------ Material provided ------

(** What the outside answers: opening the sender's store, the session
    manager's [run()] at both ends, what the server raises at the [yield], and
    what an [await] of each cancelled task raises. *)
Class Outside := {
  open_sender : result unit;
  mcp_enter : result unit;
  mcp_exit : result unit;
  served : result unit;
  awaited : task → result unit;
}.

Section Lifespan.
Context `{Outside}.

Definition does (e : life_event) : M (list life_event) unit := mmodify (λ l, l ++ [e])%list.

(** [contextlib.suppress(asyncio.CancelledError)]. *)
Definition suppress_cancelled (r : result unit) : result unit :=
  match r with
  | Raise e => if bool_decide (e.(exn_class) = CancelledError) then Ok tt else Raise e
  | Ok tt => Ok tt
  end.

Definition stop_task (t : task) : M (list life_event) unit :=
  does (SetStop t) ;;; does (Cancel t) ;;; does (Awaited t) ;;; mlift (suppress_cancelled (awaited t)).

(** Whether the evaluator's task was created. *)
Definition start_evaluator (s : Settings) : M (list life_event) bool :=
  if s.(digest_evaluator_enabled) then
    if should_start_intra_process_evaluator s.(workers) then
      mlift open_sender ;;; does (CreateTask EvaluatorTask) ;;; mret' true
    else does (Refused s.(workers)) ;;; mret' false
  else mret' false.

Definition serve (mcp : bool) : M (list life_event) unit :=
  if mcp then
    mlift mcp_enter ;;; does McpEntered ;;;
    mfinally (does Serving ;;; mlift served) (does McpExited ;;; mlift mcp_exit)
  else does Serving ;;; mlift served.

Definition lifespan (s : Settings) (mcp : bool) : M (list life_event) unit :=
  does (CreateTask RunQueueTask) ;;;
  let! evaluator := start_evaluator s in
  mfinally (serve mcp)
    ((if evaluator : bool then stop_task EvaluatorTask else mret' tt) ;;; stop_task RunQueueTask).
End Lifespan.

(** * Properties of create_app *)

Section CreateAppProofs.
Context {W S T : Type} `{StateStore S}.
Variables (h : Host W S) (new_server : M RootLogger unit) (auth_sqlite : string → result unit).

Notation create := (create_app (T:=T) h new_server auth_sqlite).

(** [m] leaves the process's root logger as it found it. *)
Definition keeps_root {A} (m : M (Process W S T) A) : Prop := ∀ p, root_logger (m p).2 = root_logger p.

Lemma keeps_root_pres {A} (m : M (Process W S T) A) :
  keeps_root m ↔ ∀ root, pres (λ p, root_logger p = root) m.
Proof. split; [by intros Hm root p <- | by intros Hm p; apply (Hm (root_logger p))]. Qed.

Lemma pres_on_machine {A} (m : M (Machine W S T) A) root :
  pres (λ p, root_logger p = root) (on_machine m).
Proof. intros p Hp. unfold on_machine. by destruct (m _). Qed.

Lemma build_mcp_server_root s root : (build_mcp_server new_server s root).2 = root.
Proof.
  unfold build_mcp_server, mbind', mlift, mget, mfinally, restore.
  destruct (public_url_of s) as [url |]; [| done]. destruct (allowed_hosts_of s url); [| done].
  by destruct (new_server root) as [[] ?].
Qed.

Lemma create_keeps_root : keeps_root create.
Proof.
  apply keeps_root_pres. intros root.
  assert (pres (λ p : Process W S T, root_logger p = root) (mret' tt)) by apply pres_ret.
  assert (∀ w, pres (λ p : Process W S T, root_logger p = root) (warning w)) by by intros w p <-.
  unfold create_app, build_mount, on_root.
  repeat (first [apply pres_on_machine | apply pres_bind; [| intros ?] | apply pres_lift | case_match]; try done).
  intros p <-. pose proof (build_mcp_server_root a (root_logger p)) as Hr.
  destruct (build_mcp_server _ _ _); cbn in *. done.
Qed.

Lemma on_machine_ok {A} (m : M (Machine W S T) A) p a m' :
  m (machine p) = (Ok a, m') → on_machine m p = (Ok a, mkProcess m' (root_logger p) (app_log p)).
Proof. intros E. unfold on_machine. by rewrite E. Qed.

Lemma session_secret_long s secret :
  require_session_secret s = Ok secret → session_secret s = Some secret ∧ (32 <= String.length secret)%nat.
Proof.
  unfold require_session_secret, MIN_SESSION_SECRET_LENGTH. destruct (session_secret s) as [x |]; [| done].
  destruct (negb (truthy x)); [done |]. destruct (Nat.ltb_spec (String.length x) 32); [done |].
  intros [= ->]. by split.
Qed.

(** The state once the settings were read. *)
Definition settled (p : Process W S T) : Process W S T :=
  mkProcess (settings_of h (machine p)).2 (root_logger p) (app_log p).

Lemma create_settled p s :
  (settings_of h (machine p)).1 = Ok s →
  create p = (let! secret := mlift (require_session_secret s) in
              let! composition := on_machine (build_app_service h s.(config_db) s.(state_db) s) in
              on_machine (report_tiers composition) ;;;
              on_machine (open_auth_store auth_sqlite s.(config_db)) ;;;
              let! mcp_mount := build_mount new_server s in
              (if bool_decide (is_Some mcp_mount) && (1 <? s.(workers))
               then warning (McpWorkers s.(workers)) else mret' tt) ;;;
              (if s.(login_rate_limit_max_attempts) <=? 0 then warning RateLimitDisabled else mret' tt) ;;;
              let! cookie := mlift (new_session_cookie secret s.(Settings.cookie_secure)) in
              mret' {| composition := composition; run_queue := queue_settings s;
                       auth_service := auth_settings s; session_cookie := cookie;
                       csrf_secret := secret; mcp_mount := mcp_mount |}) (settled p).
Proof.
  intros Hs. unfold create_app. rewrite (mbind_ok _ _ p s (settled p)); [done |].
  unfold settled. destruct (settings_of h (machine p)) as [r m] eqn:E. cbn in Hs. subst r.
  by apply on_machine_ok.
Qed.

Lemma built_composition c d s (p p' : Process W S T) composition :
  on_machine (build_app_service h c d s) p = (Ok composition, p') → composition = composed h c d s.
Proof.
  unfold on_machine, build_app_service, mbind', open_config_store, open_state_store, mmodify, mret'.
  destruct (Config.open_store _ _); [| done]. by intros [= <- _].
Qed.
End CreateAppProofs.

(** C13: the application never starts on an unusable session secret, and then no
    database file was opened or created; when it starts, the cookie and the
    CSRF tokens are signed with that secret, of at least 32 characters, the
    stores and the tiers are those of the settings, the authentication store
    opened, and /mcp is there exactly when it is enabled; the process's root
    logger is as before in any case. *)
Theorem create_app_fails_closed {W S T} `{StateStore S} (h : Host W S) (new_server : M RootLogger unit)
    (auth_sqlite : string → result unit) (p : Process W S T) (s : Settings) :
  (settings_of h (machine p)).1 = Ok s →
  let '(r, p') := create_app (T:=T) h new_server auth_sqlite p in
  root_logger p' = root_logger p
  ∧ (∀ e, require_session_secret s = Raise e →
       r = Raise e ∧ config_dbs (machine p') = config_dbs (machine p)
       ∧ state_dbs (machine p') = state_dbs (machine p) ∧ app_log p' = app_log p)
  ∧ (∀ app, r = Ok app →
       session_secret s = Some (csrf_secret app) ∧ (32 <= String.length (csrf_secret app))%nat
       ∧ session_cookie app = {| cookie_key := csrf_secret app; cookie_secure := s.(Settings.cookie_secure) |}
       ∧ composition app = composed h s.(config_db) s.(state_db) s
       ∧ auth_sqlite s.(config_db) = Ok tt
       ∧ (is_Some (mcp_mount app) ↔ s.(mcp_enabled) = true)).
Proof.
  intros Hs. pose proof (create_keeps_root (T:=T) h new_server auth_sqlite p) as Hroot.
  destruct (create_app h new_server auth_sqlite p) as [r p'] eqn:E. split; [exact Hroot |].
  rewrite (create_settled _ _ _ _ s Hs) in E. split.
  - intros e He. unfold mbind' at 1, mlift at 1 in E. rewrite He in E. injection E as <- <-.
    unfold settled, settings_of. cbn. by destruct (get_settings _ _ _ _).
  - intros app ->. apply mbind_inv in E as (secret & p1 & [= Es <-] & E).
    apply mbind_inv in E as (c & p2 & Ec & E). apply built_composition in Ec as ->.
    apply mbind_inv in E as ([] & p3 & _ & E). apply mbind_inv in E as ([] & p3' & Ea & E).
    apply mbind_inv in E as (mount & p4 & Em & E).
    apply mbind_inv in E as ([] & p5 & _ & E). apply mbind_inv in E as ([] & p6 & _ & E).
    apply mbind_inv in E as (cookie & p7 & [= Ek <-] & [= <- _]). cbn.
    apply session_secret_long in Es as [-> Hlen]. split_and!; [done.. | | done | |].
    + unfold new_session_cookie in Ek. case_bool_decide; [done |]. by injection Ek as <-.
    + unfold on_machine, open_auth_store, mbind', mlift in Ea. by destruct (auth_sqlite _) as [[] |].
    + unfold build_mount in Em. destruct (mcp_enabled s).
      * apply mbind_inv in Em as (m & ? & _ & [= <- _]). split; [done | eauto].
      * injection Em as <- _. split; [by intros [? ?] | done].
Qed.

(** * Properties of the lifespan *)

Section LifespanProofs.
Context `{Outside}.

(** The evaluator runs in this process. *)
Definition runs_evaluator (s : Settings) : bool :=
  s.(digest_evaluator_enabled) && should_start_intra_process_evaluator s.(workers).

Definition stopped (t : task) : list life_event := [SetStop t; Cancel t; Awaited t].
(** X25. Events expire by the time stamp [trackEvent] gave them: when the
    pruning pass runs over a file of tracked events, the events left are
    exactly those tracked less than seven days before, in the order of the
    calls; an event tracked seven days before, to the millisecond, is
    removed.  The week of the batch is that of the first call. *)
Theorem tracked_events_expire_after_seven_days (host : Client.Host) (net : Client.Network)
    (c : TimedCall) (cs : list TimedCall) (now : Z) (m : Client.Manager) :
  Client.isEnabled m = true ->
  Client.telemetryFile m = None ->
  Forall (fun c => in_four_digit_years (eventTime c)) (c :: cs) ->
  let m1 := Client.run host net (map Client.tracking (map call_at (c :: cs))) m in
  let m2 := Client.cleanOldData getTime now m1 in
  let kept := List.filter (fun c => now - eventTime c <? 7 * 24 * 60 * 60 * 1000) (c :: cs) in
  exists d,
    Client.telemetryFile m2 = Some d
    /\ Client.events d = map (fun c => Client.tracked_event host (call_at c)) kept
    /\ Client.weekStart d = getWeekStart (weekTime c)
    /\ Client.posted m2 = Client.posted m.
Proof.
  intros Hen Hnone Hall m1 m2 kept.
  destruct (track_all host net (call_at c) (map call_at cs) m Hen Hnone)
    as (d & Hfile & Hev & Hweek & Hposted).
  change (Client.run host net (map Client.tracking (call_at c :: map call_at cs)) m)
    with m1 in Hfile, Hposted.
  unfold call_at in Hweek. cbn [fst] in Hweek. unfold clock_at in Hweek.
  rewrite clock_week in Hweek.
  set (keep := Client.is_recent getTime (now - Client.MAX_DATA_AGE)).
  assert (Hkeep : List.filter keep (Client.events d)
                  = map (fun c => Client.tracked_event host (call_at c)) kept).
  { rewrite Hev. change (call_at c :: map call_at cs) with (map call_at (c :: cs)).
    rewrite map_map, filter_map_swap. f_equal. unfold kept.
    apply filter_ext_in. intros x Hx.
    rewrite Forall_forall in Hall. apply list_elem_of_In, Hall in Hx.
    destruct (iso_round_trip _ Hx) as (Hread & _).
    unfold keep, Client.is_recent, call_at, clock_at.
    rewrite tracked_timestamp, Hread. unfold Client.MAX_DATA_AGE.
    destruct (Z.ltb_spec (now - 7 * 24 * 60 * 60 * 1000) (eventTime x)),
      (Z.ltb_spec (now - eventTime x) (7 * 24 * 60 * 60 * 1000)); (reflexivity || lia). }
  destruct (cleanOldData_spec getTime now m1 d Hfile) as [[Hsame Hm] | [_ Hwrite]];
    fold keep in Hsame || fold keep in Hwrite.
  - exists d. unfold m2. rewrite Hm. split; [exact Hfile|].
    split; [rewrite <- Hsame; exact Hkeep|]. split; [exact Hweek | exact Hposted].
  - exists (Client.with_events (List.filter keep (Client.events d)) d).
    unfold m2. rewrite Hwrite. split; [reflexivity|]. split; [exact Hkeep|].
    split; [exact Hweek | exact Hposted].
Qed.
(** The test of the render filter is occurrence of the lower-cased query
    in the lower-cased text. *)
Lemma includes_lowered query text :
  JS.includes (JS.toLowerCase text) (JS.toLowerCase query) = true
  ↔ Home.occurs_lowered query text.
Proof. apply includes_spec. Qed.

Lemma trimStart_blank s : Home.blank s → JS.trimStart s = "".
Proof.
  unfold Home.blank. induction s as [|c s IH]; simpl; [done |].
  intros Hall. apply Forall_cons in Hall as [-> Hall]. by apply IH.
Qed.

Lemma trimEnd_nil_blank s : JS.trimEnd s = "" → Home.blank s.
Proof.
  unfold Home.blank. induction s as [|c s IH]; simpl; [constructor |].
  destruct (JS.trimEnd s); [| done].
  destruct (JS.isWhiteSpace c) eqn:Hc; [| done].
  intros _. constructor; [done | by apply IH].
Qed.

Lemma trimStart_suffix s : ∃ gone, s = (gone ++ JS.trimStart s)%string ∧ Home.blank gone.
Proof.
  induction s as [|c s (gone & Heq & Hgone)]; simpl.
  - exists "". split; [done | constructor].
  - destruct (JS.isWhiteSpace c) eqn:Hc.
    + exists (String c gone). simpl. split; [by rewrite <- Heq |].
      by constructor.
    + exists "". split; [done | constructor].
Qed.

Lemma blank_append s t : Home.blank s → Home.blank t → Home.blank (s ++ t).
Proof.
  unfold Home.blank. induction s as [|c s IH]; simpl; [done |].
  intros Hs Ht. apply Forall_cons in Hs as [Hc Hs]. constructor; auto.
Qed.

(** [!searchQuery.trim()] holds exactly of blank text. *)
Lemma trim_blank s : JS.truthy (JS.trim s) = false ↔ Home.blank s.
Proof.
  unfold JS.trim. split.
  - intros Hf. destruct (JS.trimEnd (JS.trimStart s)) eqn:Hend; [| done].
    apply trimEnd_nil_blank in Hend.
    destruct (trimStart_suffix s) as (gone & Heq & Hgone).
    rewrite Heq. by apply blank_append.
  - intros Hb. by rewrite trimStart_blank.
Qed.

End string_facts.

#[global] Instance occurs_lowered_dec query text :
  Decision (Home.occurs_lowered query text).
Proof.
  destruct (JS.includes (JS.toLowerCase text) (JS.toLowerCase query)) eqn:Hinc.
  - left. by apply includes_lowered.
  - right. intros Hocc. apply includes_lowered in Hocc. congruence.
Defined.

(** ** The browse view *)
Section home_claims.
Import Home.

------

**Problem to work on**
Exactly the lines above from the one with "Lemma trimStart_suffix s" to the one with "- destruct (JS.isWhiteSpace c) eqn:Hc.", both included, are to be quoted; leave the rest out.

**Answer space**
Lemma trimStart_suffix s : ∃ gone, s = (gone ++ JS.trimStart s)%string ∧ Home.blank gone.
Proof.
  induction s as [|c s (gone & Heq & Hgone)]; simpl.
  - exists "". split; [done | constructor].
  - destruct (JS.isWhiteSpace c) eqn:Hc.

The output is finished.